Required action -> Every entry that appears below is to be output exactly.

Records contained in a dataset
════════
(** * Voice media control: command matcher, key dispatcher and listener

    A shallow embedding of [commands.py] and [listener.py], of
    [load_config] of [config.py], and of what [settings.py] and [main.py]
    compute around them.

    - Python [str] values are lists of characters.  Characters are the
      code points below 256 ([ascii]); on that range [str.lower] and
      [str.strip] are character-wise and are written out below as CPython
      computes them.
    - A [dict] whose iteration order matters ([config["commands"]]) is an
      association list in insertion order.
    - Code with effects (key injection, callbacks, the capture device, the
      recognition engine, exceptions) runs in a small state-and-exception
      monad over a [World]: the listener object, the worker thread's
      liveness and the trace of externally visible events.  The answers of
      the external collaborators are read from an [Env]. *)

From Stdlib Require Import List String Ascii Bool Arith NArith Lia.
Import ListNotations.

Set Implicit Arguments.

(* ===================================================================== *)
(** ** Python strings *)
(* ===================================================================== *)

Module PyStr.

Definition str := list ascii.

(** A literal. *)
Definition py (s : string) : str := list_ascii_of_string s.

Arguments py : simpl never.

Definition code (c : ascii) : N := N_of_ascii c.

(** [str.isspace] for one character (Py_UNICODE_ISSPACE, code points < 256):
    TAB..CR, FS..US, SPACE, NEL and NBSP. *)
Definition isspace (c : ascii) : bool :=
  let n := code c in
  (((9 <=? n) && (n <=? 13)) || ((28 <=? n) && (n <=? 32))
   || (n =? 133) || (n =? 160))%N.

(** [str.lower] for one character: A..Z and the Latin-1 capitals
    (0xC0..0xDE without the multiplication sign 0xD7) move up by 32. *)
Definition lower_char (c : ascii) : ascii :=
  let n := code c in
  if (((65 <=? n) && (n <=? 90))
      || ((192 <=? n) && (n <=? 222) && negb (n =? 215)))%N
  then ascii_of_N (n + 32) else c.

(** [s.lower()] *)
Definition str_lower (s : str) : str := map lower_char s.

(** [s.lstrip()], [s.rstrip()], [s.strip()] *)
Fixpoint str_lstrip (s : str) : str :=
  match s with
  | [] => []
  | c :: s' => if isspace c then str_lstrip s' else s
  end.

Definition str_rstrip (s : str) : str := rev (str_lstrip (rev s)).

Definition str_strip (s : str) : str := str_rstrip (str_lstrip s).

(** [s.startswith(w)] *)
Fixpoint startswith (w s : str) : bool :=
  match w, s with
  | [], _ => true
  | _ :: _, [] => false
  | a :: w', b :: s' => Ascii.eqb a b && startswith w' s'
  end.

(** [w in s]: [w] occurs in [s] as a contiguous substring. *)
Fixpoint str_in (w s : str) : bool :=
  match s with
  | [] => startswith w []
  | _ :: s' => startswith w s || str_in w s'
  end.

(** [s.find(w)]: the index of the first occurrence, [None] for -1. *)
Fixpoint str_find (w s : str) : option nat :=
  match s with
  | [] => if startswith w [] then Some 0 else None
  | _ :: s' => if startswith w s then Some 0 else option_map S (str_find w s')
  end.

(** The scan of [s.replace(old, new)] for a non-empty [old]: left to right,
    every occurrence found is replaced and the scan resumes behind it, so
    the occurrences replaced do not overlap.  [skip] counts the characters
    of a matched occurrence that are still to be passed over. *)
Fixpoint replace_scan (old new : str) (skip : nat) (s : str) : str :=
  match s with
  | [] => []
  | c :: s' =>
      match skip with
      | S k => replace_scan old new k s'
      | O =>
          if startswith old s
          then new ++ replace_scan old new (List.length old - 1) s'
          else c :: replace_scan old new 0 s'
      end
  end.

(** [s.replace(old, new)], all occurrences.  For an empty [old] Python
    puts [new] before every character and at the end. *)
Definition str_replace (old new s : str) : str :=
  match old with
  | [] => new ++ flat_map (fun c => c :: new) s
  | _ :: _ => replace_scan old new 0 s
  end.

(** String equality, [a == b]. *)
Definition str_eqb (a b : str) : bool :=
  if list_eq_dec ascii_dec a b then true else false.

(** Truthiness of a string: [if s:]. *)
Definition truthy (s : str) : bool :=
  match s with [] => false | _ :: _ => true end.

End PyStr.

Import PyStr.

(* ===================================================================== *)
(** ** Configuration *)
(* ===================================================================== *)

(** The configuration dict.  A field is [None] when the key is absent; the
    code reads every key with [config.get(key, default)]. *)
Record Config := mkConfig {
  wake_word_enabled : option bool;
  wake_word : option str;
  commands : option (list (str * list str));
  mic_device : option nat
}.

(** [config.get("wake_word_enabled", True)] *)
Definition get_wake_word_enabled (config : Config) : bool :=
  match wake_word_enabled config with Some b => b | None => true end.

(** [config.get("wake_word", "hey music")] *)
Definition get_wake_word (config : Config) : str :=
  match wake_word config with Some w => w | None => py "hey music" end.

(** [config.get("commands", {}).items()] *)
Definition get_commands (config : Config) : list (str * list str) :=
  match commands config with Some c => c | None => [] end.

(** [DEFAULT_CONFIG] of [config.py]. *)
Definition DEFAULT_CONFIG : Config :=
  {| wake_word_enabled := Some true;
     wake_word := Some (py "hey music");
     commands := Some [ (py "next", [py "next"; py "skip"]);
                        (py "back", [py "back"; py "previous"]);
                        (py "pause", [py "pause"; py "stop"]);
                        (py "play", [py "play"; py "resume"]) ];
     mic_device := None |}.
════════
Solution to the exercise ->
(** * Voice media control: command matcher, key dispatcher and listener

    A shallow embedding of [commands.py] and [listener.py], of
    [load_config] of [config.py], and of what [settings.py] and [main.py]
    compute around them.

    - Python [str] values are lists of characters.  Characters are the
      code points below 256 ([ascii]); on that range [str.lower] and
      [str.strip] are character-wise and are written out below as CPython
      computes them.
    - A [dict] whose iteration order matters ([config["commands"]]) is an
      association list in insertion order.
    - Code with effects (key injection, callbacks, the capture device, the
      recognition engine, exceptions) runs in a small state-and-exception
      monad over a [World]: the listener object, the worker thread's
      liveness and the trace of externally visible events.  The answers of
      the external collaborators are read from an [Env]. *)

From Stdlib Require Import List String Ascii Bool Arith NArith Lia.
Import ListNotations.

Set Implicit Arguments.

(* ===================================================================== *)
(** ** Python strings *)
(* ===================================================================== *)

Module PyStr.

Definition str := list ascii.

(** A literal. *)
Definition py (s : string) : str := list_ascii_of_string s.

Arguments py : simpl never.

Definition code (c : ascii) : N := N_of_ascii c.

(** [str.isspace] for one character (Py_UNICODE_ISSPACE, code points < 256):
    TAB..CR, FS..US, SPACE, NEL and NBSP. *)
Definition isspace (c : ascii) : bool :=
  let n := code c in
  (((9 <=? n) && (n <=? 13)) || ((28 <=? n) && (n <=? 32))
   || (n =? 133) || (n =? 160))%N.

(** [str.lower] for one character: A..Z and the Latin-1 capitals
    (0xC0..0xDE without the multiplication sign 0xD7) move up by 32. *)
Definition lower_char (c : ascii) : ascii :=
  let n := code c in
  if (((65 <=? n) && (n <=? 90))
      || ((192 <=? n) && (n <=? 222) && negb (n =? 215)))%N
  then ascii_of_N (n + 32) else c.

(** [s.lower()] *)
Definition str_lower (s : str) : str := map lower_char s.

(** [s.lstrip()], [s.rstrip()], [s.strip()] *)
Fixpoint str_lstrip (s : str) : str :=
  match s with
  | [] => []
  | c :: s' => if isspace c then str_lstrip s' else s
  end.

Definition str_rstrip (s : str) : str := rev (str_lstrip (rev s)).

Definition str_strip (s : str) : str := str_rstrip (str_lstrip s).

(** [s.startswith(w)] *)
Fixpoint startswith (w s : str) : bool :=
  match w, s with
  | [], _ => true
  | _ :: _, [] => false
  | a :: w', b :: s' => Ascii.eqb a b && startswith w' s'
  end.

(** [w in s]: [w] occurs in [s] as a contiguous substring. *)
Fixpoint str_in (w s : str) : bool :=
  match s with
  | [] => startswith w []
  | _ :: s' => startswith w s || str_in w s'
  end.

(** [s.find(w)]: the index of the first occurrence, [None] for -1. *)
Fixpoint str_find (w s : str) : option nat :=
  match s with
  | [] => if startswith w [] then Some 0 else None
  | _ :: s' => if startswith w s then Some 0 else option_map S (str_find w s')
  end.

(** The scan of [s.replace(old, new)] for a non-empty [old]: left to right,
    every occurrence found is replaced and the scan resumes behind it, so
    the occurrences replaced do not overlap.  [skip] counts the characters
    of a matched occurrence that are still to be passed over. *)
Fixpoint replace_scan (old new : str) (skip : nat) (s : str) : str :=
  match s with
  | [] => []
  | c :: s' =>
      match skip with
      | S k => replace_scan old new k s'
      | O =>
          if startswith old s
          then new ++ replace_scan old new (List.length old - 1) s'
          else c :: replace_scan old new 0 s'
      end
  end.

(** [s.replace(old, new)], all occurrences.  For an empty [old] Python
    puts [new] before every character and at the end. *)
Definition str_replace (old new s : str) : str :=
  match old with
  | [] => new ++ flat_map (fun c => c :: new) s
  | _ :: _ => replace_scan old new 0 s
  end.

(** String equality, [a == b]. *)
Definition str_eqb (a b : str) : bool :=
  if list_eq_dec ascii_dec a b then true else false.

(** Truthiness of a string: [if s:]. *)
Definition truthy (s : str) : bool :=
  match s with [] => false | _ :: _ => true end.

End PyStr.

Import PyStr.

(* ===================================================================== *)
(** ** Configuration *)
(* ===================================================================== *)

(** The configuration dict.  A field is [None] when the key is absent; the
    code reads every key with [config.get(key, default)]. *)
Record Config := mkConfig {
  wake_word_enabled : option bool;
  wake_word : option str;
  commands : option (list (str * list str));
  mic_device : option nat
}.

(** [config.get("wake_word_enabled", True)] *)
Definition get_wake_word_enabled (config : Config) : bool :=
  match wake_word_enabled config with Some b => b | None => true end.

(** [config.get("wake_word", "hey music")] *)
Definition get_wake_word (config : Config) : str :=
  match wake_word config with Some w => w | None => py "hey music" end.

(** [config.get("commands", {}).items()] *)
Definition get_commands (config : Config) : list (str * list str) :=
  match commands config with Some c => c | None => [] end.

(** [DEFAULT_CONFIG] of [config.py]. *)
Definition DEFAULT_CONFIG : Config :=
  {| wake_word_enabled := Some true;
     wake_word := Some (py "hey music");
     commands := Some [ (py "next", [py "next"; py "skip"]);
                        (py "back", [py "back"; py "previous"]);
                        (py "pause", [py "pause"; py "stop"]);
                        (py "play", [py "play"; py "resume"]) ];
     mic_device := None |}.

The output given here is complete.